Output the records exactly, every one of them.

++++ Data to use

(* ===== verification/_CoqProject ===== *)
-Q . S2P
Prelude.v
UtlString.v
UtlStringRefine.v
Regex.v
Containable.v
UtlLink.v
UtlList.v
UtlListRefine.v
UtlSListSpec.v
UtlSortedListSpec.v
UtlListIterSpec.v
UtlHashMap.v
UtlHashMapSpec.v
UtlHashMapIterSpec.v
UtlHashMapWalk.v
NetBase64Codec.v
NetBase64CodecSpec.v
NetMd5Codec.v
BranchId.v
BranchIdSpec.v
NameValuePair.v
RouteState.v
RouteStateSpec.v
NameValueTokenizer.v
NameValueTokenizerSpec.v
HttpMessage.v
HttpMessageSpec.v
Format.v
OsTime.v
OsDateTime.v
OsDateTimeSpec.v
OsSem.v
OsRWMutex.v
OsRWMutexSpec.v
OsMsgQ.v
OsTimer.v
Pcre.v
PcreSpec.v
PcreText.v
DigitMap.v
Patterns.v
TinyXml.v
UrlCodec.v
Url.v
UrlSyntax.v
UrlSpec.v
UrlSound.v
UrlRoundtrip.v
UrlParamSpec.v
RouteStateMsg.v
RouteStateMsgSpec.v
UrlTotal.v
ProxyRoutes.v
RouteTableSpec.v
ProxyRoutesSpec.v
ProxyDialogSpec.v
SipNonceDb.v
SipMatch.v
SipMatchSpec.v
SipTarget.v
Redirect.v
RedirectHeap.v
RedirectDue.v
RedirectPass.v
RedirectRun.v
RedirectAnswer.v
RedirectSpec.v
UrlMapping.v
UrlMappingSpec.v
UrlTransformSpec.v
UrlContactSpec.v
ForwardRules.v
ForwardRulesSpec.v
SipXauthIdentity.v
SipXauthIdentitySpec.v
HttpAuth.v
HttpAuthSpec.v
SipRouter.v
SipRouterSpec.v
AuthPlugins.v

++++++++

**Answer box**
(* ===== verification/_CoqProject ===== *)
-Q . S2P
Prelude.v
UtlString.v
UtlStringRefine.v
Regex.v
Containable.v
UtlLink.v
UtlList.v
UtlListRefine.v
UtlSListSpec.v
UtlSortedListSpec.v
UtlListIterSpec.v
UtlHashMap.v
UtlHashMapSpec.v
UtlHashMapIterSpec.v
UtlHashMapWalk.v
NetBase64Codec.v
NetBase64CodecSpec.v
NetMd5Codec.v
BranchId.v
BranchIdSpec.v
NameValuePair.v
RouteState.v
RouteStateSpec.v
NameValueTokenizer.v
NameValueTokenizerSpec.v
HttpMessage.v
HttpMessageSpec.v
Format.v
OsTime.v
OsDateTime.v
OsDateTimeSpec.v
OsSem.v
OsRWMutex.v
OsRWMutexSpec.v
OsMsgQ.v
OsTimer.v
Pcre.v
PcreSpec.v
PcreText.v
DigitMap.v
Patterns.v
TinyXml.v
UrlCodec.v
Url.v
UrlSyntax.v
UrlSpec.v
UrlSound.v
UrlRoundtrip.v
UrlParamSpec.v
RouteStateMsg.v
RouteStateMsgSpec.v
UrlTotal.v
ProxyRoutes.v
RouteTableSpec.v
ProxyRoutesSpec.v
ProxyDialogSpec.v
SipNonceDb.v
SipMatch.v
SipMatchSpec.v
SipTarget.v
Redirect.v
RedirectHeap.v
RedirectDue.v
RedirectPass.v
RedirectRun.v
RedirectAnswer.v
RedirectSpec.v
UrlMapping.v
UrlMappingSpec.v
UrlTransformSpec.v
UrlContactSpec.v
ForwardRules.v
ForwardRulesSpec.v
SipXauthIdentity.v
SipXauthIdentitySpec.v
HttpAuth.v
HttpAuthSpec.v
SipRouter.v
SipRouterSpec.v
AuthPlugins.v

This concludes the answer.